> [Goal of the exercise]: Your response should be the complete listing, returned exactly as written.

> [Data in this exercise]:
:::::

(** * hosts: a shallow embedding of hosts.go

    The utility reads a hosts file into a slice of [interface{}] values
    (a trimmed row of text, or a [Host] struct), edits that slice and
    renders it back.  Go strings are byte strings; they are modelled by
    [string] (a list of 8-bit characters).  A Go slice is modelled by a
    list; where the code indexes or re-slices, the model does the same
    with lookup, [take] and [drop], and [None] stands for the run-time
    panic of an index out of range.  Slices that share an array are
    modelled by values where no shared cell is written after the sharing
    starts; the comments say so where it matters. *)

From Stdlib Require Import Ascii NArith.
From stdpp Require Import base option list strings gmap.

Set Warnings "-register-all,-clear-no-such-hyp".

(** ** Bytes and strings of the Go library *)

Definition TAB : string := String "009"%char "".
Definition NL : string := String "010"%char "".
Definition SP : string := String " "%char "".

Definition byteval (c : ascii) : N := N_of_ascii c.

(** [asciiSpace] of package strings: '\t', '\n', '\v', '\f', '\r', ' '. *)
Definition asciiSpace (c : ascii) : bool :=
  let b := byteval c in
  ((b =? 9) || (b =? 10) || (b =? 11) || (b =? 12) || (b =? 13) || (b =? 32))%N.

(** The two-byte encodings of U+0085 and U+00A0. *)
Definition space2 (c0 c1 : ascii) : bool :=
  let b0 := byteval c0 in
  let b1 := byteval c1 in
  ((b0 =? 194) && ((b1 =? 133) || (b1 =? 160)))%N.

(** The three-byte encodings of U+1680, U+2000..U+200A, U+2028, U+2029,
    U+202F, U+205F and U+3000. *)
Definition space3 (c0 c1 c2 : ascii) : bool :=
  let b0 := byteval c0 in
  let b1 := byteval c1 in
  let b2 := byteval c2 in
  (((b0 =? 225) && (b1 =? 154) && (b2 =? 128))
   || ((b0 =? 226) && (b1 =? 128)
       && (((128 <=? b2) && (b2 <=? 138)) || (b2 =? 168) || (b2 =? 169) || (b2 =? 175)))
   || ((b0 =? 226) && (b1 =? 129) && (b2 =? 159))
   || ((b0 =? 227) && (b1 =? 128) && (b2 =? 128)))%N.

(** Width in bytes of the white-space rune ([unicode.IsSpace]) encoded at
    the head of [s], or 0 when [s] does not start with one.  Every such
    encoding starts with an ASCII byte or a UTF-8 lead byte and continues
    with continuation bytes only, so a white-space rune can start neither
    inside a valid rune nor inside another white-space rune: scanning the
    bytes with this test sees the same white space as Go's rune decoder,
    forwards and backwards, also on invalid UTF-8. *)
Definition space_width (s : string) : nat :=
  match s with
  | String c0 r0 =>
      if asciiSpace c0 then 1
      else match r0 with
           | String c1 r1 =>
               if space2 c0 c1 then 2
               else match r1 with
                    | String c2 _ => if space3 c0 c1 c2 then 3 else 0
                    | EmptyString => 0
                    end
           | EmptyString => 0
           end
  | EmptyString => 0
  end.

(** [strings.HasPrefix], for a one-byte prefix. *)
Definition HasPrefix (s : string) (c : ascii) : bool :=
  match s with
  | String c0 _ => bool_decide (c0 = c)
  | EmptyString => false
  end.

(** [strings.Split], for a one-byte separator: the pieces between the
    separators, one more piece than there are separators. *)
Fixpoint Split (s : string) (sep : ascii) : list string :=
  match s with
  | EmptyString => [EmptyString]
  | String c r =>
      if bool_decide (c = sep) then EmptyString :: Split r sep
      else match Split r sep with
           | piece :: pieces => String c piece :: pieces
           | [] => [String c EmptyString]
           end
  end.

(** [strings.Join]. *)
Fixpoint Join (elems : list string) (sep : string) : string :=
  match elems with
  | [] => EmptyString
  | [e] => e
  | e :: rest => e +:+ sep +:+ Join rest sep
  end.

:::::

> [Result for this exercise]:
(** * hosts: a shallow embedding of hosts.go

    The utility reads a hosts file into a slice of [interface{}] values
    (a trimmed row of text, or a [Host] struct), edits that slice and
    renders it back.  Go strings are byte strings; they are modelled by
    [string] (a list of 8-bit characters).  A Go slice is modelled by a
    list; where the code indexes or re-slices, the model does the same
    with lookup, [take] and [drop], and [None] stands for the run-time
    panic of an index out of range.  Slices that share an array are
    modelled by values where no shared cell is written after the sharing
    starts; the comments say so where it matters. *)

From Stdlib Require Import Ascii NArith.
From stdpp Require Import base option list strings gmap.

Set Warnings "-register-all,-clear-no-such-hyp".

(** ** Bytes and strings of the Go library *)

Definition TAB : string := String "009"%char "".
Definition NL : string := String "010"%char "".
Definition SP : string := String " "%char "".

Definition byteval (c : ascii) : N := N_of_ascii c.

(** [asciiSpace] of package strings: '\t', '\n', '\v', '\f', '\r', ' '. *)
Definition asciiSpace (c : ascii) : bool :=
  let b := byteval c in
  ((b =? 9) || (b =? 10) || (b =? 11) || (b =? 12) || (b =? 13) || (b =? 32))%N.

(** The two-byte encodings of U+0085 and U+00A0. *)
Definition space2 (c0 c1 : ascii) : bool :=
  let b0 := byteval c0 in
  let b1 := byteval c1 in
  ((b0 =? 194) && ((b1 =? 133) || (b1 =? 160)))%N.

(** The three-byte encodings of U+1680, U+2000..U+200A, U+2028, U+2029,
    U+202F, U+205F and U+3000. *)
Definition space3 (c0 c1 c2 : ascii) : bool :=
  let b0 := byteval c0 in
  let b1 := byteval c1 in
  let b2 := byteval c2 in
  (((b0 =? 225) && (b1 =? 154) && (b2 =? 128))
   || ((b0 =? 226) && (b1 =? 128)
       && (((128 <=? b2) && (b2 <=? 138)) || (b2 =? 168) || (b2 =? 169) || (b2 =? 175)))
   || ((b0 =? 226) && (b1 =? 129) && (b2 =? 159))
   || ((b0 =? 227) && (b1 =? 128) && (b2 =? 128)))%N.

(** Width in bytes of the white-space rune ([unicode.IsSpace]) encoded at
    the head of [s], or 0 when [s] does not start with one.  Every such
    encoding starts with an ASCII byte or a UTF-8 lead byte and continues
    with continuation bytes only, so a white-space rune can start neither
    inside a valid rune nor inside another white-space rune: scanning the
    bytes with this test sees the same white space as Go's rune decoder,
    forwards and backwards, also on invalid UTF-8. *)
Definition space_width (s : string) : nat :=
  match s with
  | String c0 r0 =>
      if asciiSpace c0 then 1
      else match r0 with
           | String c1 r1 =>
               if space2 c0 c1 then 2
               else match r1 with
                    | String c2 _ => if space3 c0 c1 c2 then 3 else 0
                    | EmptyString => 0
                    end
           | EmptyString => 0
           end
  | EmptyString => 0
  end.

(** [strings.HasPrefix], for a one-byte prefix. *)
Definition HasPrefix (s : string) (c : ascii) : bool :=
  match s with
  | String c0 _ => bool_decide (c0 = c)
  | EmptyString => false
  end.

(** [strings.Split], for a one-byte separator: the pieces between the
    separators, one more piece than there are separators. *)
Fixpoint Split (s : string) (sep : ascii) : list string :=
  match s with
  | EmptyString => [EmptyString]
  | String c r =>
      if bool_decide (c = sep) then EmptyString :: Split r sep
      else match Split r sep with
           | piece :: pieces => String c piece :: pieces
           | [] => [String c EmptyString]
           end
  end.

(** [strings.Join]. *)
Fixpoint Join (elems : list string) (sep : string) : string :=
  match elems with
  | [] => EmptyString
  | [e] => e
  | e :: rest => e +:+ sep +:+ Join rest sep
  end.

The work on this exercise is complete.